--- Saved entries ---
>>>

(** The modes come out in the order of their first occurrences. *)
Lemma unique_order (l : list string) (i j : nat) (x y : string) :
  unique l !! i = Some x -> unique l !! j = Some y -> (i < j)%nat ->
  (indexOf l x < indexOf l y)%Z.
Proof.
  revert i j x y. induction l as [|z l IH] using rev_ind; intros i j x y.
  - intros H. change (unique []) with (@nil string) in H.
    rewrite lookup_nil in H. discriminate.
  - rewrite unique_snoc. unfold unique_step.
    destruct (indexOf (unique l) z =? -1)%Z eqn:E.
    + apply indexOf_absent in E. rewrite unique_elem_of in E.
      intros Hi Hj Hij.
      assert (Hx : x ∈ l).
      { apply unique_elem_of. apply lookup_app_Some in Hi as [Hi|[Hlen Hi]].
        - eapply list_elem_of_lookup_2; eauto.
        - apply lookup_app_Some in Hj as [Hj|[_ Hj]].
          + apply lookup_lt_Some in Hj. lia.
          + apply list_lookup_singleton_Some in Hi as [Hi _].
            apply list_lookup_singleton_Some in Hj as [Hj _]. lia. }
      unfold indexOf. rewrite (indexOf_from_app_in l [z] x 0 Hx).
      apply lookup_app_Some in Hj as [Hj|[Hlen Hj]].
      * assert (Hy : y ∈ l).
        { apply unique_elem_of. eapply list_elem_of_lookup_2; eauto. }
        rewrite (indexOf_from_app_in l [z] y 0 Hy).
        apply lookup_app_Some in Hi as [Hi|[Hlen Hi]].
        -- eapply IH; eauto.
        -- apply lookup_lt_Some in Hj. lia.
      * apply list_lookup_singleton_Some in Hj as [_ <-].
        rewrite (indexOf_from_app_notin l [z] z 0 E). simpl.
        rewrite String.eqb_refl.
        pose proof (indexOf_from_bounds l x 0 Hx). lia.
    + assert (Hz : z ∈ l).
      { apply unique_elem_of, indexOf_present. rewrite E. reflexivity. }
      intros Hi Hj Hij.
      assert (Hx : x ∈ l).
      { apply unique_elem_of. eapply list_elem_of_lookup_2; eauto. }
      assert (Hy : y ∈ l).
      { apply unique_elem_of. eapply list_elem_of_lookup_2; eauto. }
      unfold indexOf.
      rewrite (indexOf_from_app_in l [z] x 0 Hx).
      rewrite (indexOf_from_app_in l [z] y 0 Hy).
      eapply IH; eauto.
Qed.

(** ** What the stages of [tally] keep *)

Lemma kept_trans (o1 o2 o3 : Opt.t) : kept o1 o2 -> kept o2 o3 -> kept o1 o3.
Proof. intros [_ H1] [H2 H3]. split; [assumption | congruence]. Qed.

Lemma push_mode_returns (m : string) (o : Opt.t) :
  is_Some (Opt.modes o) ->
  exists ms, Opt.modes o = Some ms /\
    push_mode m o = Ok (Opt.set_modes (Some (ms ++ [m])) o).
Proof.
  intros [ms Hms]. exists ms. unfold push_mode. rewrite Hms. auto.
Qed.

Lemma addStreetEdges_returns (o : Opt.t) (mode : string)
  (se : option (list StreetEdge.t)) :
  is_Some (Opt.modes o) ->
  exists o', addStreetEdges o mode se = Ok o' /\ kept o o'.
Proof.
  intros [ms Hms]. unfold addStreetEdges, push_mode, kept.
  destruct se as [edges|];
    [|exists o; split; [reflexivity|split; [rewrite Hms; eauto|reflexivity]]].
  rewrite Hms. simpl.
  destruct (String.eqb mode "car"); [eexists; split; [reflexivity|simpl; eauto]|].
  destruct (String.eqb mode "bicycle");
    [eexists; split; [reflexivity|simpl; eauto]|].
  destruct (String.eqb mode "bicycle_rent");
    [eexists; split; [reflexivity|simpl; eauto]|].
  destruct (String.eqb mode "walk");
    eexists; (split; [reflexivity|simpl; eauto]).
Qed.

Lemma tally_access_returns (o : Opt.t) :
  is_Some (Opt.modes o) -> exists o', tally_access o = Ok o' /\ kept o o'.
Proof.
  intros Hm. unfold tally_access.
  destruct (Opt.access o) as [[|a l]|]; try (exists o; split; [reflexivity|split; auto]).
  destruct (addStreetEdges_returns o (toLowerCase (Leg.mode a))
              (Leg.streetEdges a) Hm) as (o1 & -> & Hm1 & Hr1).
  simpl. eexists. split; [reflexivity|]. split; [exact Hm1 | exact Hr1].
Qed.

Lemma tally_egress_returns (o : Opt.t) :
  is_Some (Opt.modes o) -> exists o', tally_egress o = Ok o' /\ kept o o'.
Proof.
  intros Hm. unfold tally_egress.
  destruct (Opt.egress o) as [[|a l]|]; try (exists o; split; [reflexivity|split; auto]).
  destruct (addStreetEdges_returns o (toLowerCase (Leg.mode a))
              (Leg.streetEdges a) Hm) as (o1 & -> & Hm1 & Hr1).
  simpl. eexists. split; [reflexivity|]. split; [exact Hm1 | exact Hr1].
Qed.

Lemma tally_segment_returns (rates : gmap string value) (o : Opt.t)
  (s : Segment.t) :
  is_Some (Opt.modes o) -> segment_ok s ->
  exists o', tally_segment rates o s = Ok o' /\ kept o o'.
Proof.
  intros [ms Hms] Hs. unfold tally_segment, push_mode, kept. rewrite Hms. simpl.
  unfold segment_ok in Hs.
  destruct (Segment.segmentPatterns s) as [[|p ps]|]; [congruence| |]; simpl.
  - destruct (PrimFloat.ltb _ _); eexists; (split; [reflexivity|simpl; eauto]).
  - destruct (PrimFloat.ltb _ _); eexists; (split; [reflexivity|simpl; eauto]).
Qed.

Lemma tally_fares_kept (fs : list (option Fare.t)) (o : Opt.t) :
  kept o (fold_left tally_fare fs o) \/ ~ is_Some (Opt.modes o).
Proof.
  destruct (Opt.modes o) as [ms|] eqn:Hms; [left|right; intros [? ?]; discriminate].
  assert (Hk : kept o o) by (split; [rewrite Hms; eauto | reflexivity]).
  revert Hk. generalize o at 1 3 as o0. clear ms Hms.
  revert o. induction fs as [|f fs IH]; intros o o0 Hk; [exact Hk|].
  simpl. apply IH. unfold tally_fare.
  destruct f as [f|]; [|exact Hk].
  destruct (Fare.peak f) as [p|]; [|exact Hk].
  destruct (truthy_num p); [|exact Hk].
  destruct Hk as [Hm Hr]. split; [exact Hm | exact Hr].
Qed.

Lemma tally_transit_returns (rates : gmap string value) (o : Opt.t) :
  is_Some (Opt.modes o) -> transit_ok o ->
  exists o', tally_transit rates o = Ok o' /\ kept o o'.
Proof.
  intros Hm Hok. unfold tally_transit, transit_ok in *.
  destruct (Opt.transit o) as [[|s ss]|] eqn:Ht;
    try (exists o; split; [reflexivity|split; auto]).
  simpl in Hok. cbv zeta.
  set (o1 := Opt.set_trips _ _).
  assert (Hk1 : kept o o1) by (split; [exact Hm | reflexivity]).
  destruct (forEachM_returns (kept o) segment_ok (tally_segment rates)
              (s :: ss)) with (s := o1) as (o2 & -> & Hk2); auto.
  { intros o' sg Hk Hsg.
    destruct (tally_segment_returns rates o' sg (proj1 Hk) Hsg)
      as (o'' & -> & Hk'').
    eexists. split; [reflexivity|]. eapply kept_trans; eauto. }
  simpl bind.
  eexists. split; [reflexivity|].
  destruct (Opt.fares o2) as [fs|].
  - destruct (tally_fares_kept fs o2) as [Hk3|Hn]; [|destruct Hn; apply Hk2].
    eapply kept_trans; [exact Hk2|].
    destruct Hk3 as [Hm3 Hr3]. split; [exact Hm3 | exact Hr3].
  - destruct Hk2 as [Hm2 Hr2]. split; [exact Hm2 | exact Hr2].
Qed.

<<<
>>>

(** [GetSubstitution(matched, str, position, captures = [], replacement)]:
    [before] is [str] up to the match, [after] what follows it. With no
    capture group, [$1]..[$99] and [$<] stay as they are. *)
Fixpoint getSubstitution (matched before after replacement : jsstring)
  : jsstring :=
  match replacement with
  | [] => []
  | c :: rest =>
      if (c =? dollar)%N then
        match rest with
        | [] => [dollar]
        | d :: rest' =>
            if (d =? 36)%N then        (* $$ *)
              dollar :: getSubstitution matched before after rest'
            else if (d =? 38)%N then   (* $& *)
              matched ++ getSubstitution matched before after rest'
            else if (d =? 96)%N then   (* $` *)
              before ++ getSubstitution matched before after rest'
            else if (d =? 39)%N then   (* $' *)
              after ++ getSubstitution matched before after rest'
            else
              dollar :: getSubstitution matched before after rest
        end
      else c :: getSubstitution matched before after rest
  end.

<<<
>>>

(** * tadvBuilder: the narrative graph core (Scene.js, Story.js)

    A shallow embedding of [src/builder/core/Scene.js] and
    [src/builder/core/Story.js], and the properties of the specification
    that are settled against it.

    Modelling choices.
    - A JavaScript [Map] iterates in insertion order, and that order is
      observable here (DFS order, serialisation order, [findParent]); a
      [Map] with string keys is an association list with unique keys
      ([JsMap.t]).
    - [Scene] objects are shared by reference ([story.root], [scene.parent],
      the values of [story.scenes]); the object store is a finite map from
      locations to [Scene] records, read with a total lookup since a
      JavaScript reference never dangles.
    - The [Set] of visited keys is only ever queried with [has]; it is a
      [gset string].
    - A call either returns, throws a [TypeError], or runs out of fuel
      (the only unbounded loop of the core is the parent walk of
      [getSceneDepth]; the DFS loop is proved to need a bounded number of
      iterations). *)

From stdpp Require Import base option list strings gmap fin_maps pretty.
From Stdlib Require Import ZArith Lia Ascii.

<<<

--- Activity ---
The required answer is each line of the entries containing the string "matched".

--- Reply ---
(** [GetSubstitution(matched, str, position, captures = [], replacement)]:
Fixpoint getSubstitution (matched before after replacement : jsstring)
              dollar :: getSubstitution matched before after rest'
              matched ++ getSubstitution matched before after rest'
              before ++ getSubstitution matched before after rest'
              after ++ getSubstitution matched before after rest'
              dollar :: getSubstitution matched before after rest
      else c :: getSubstitution matched before after rest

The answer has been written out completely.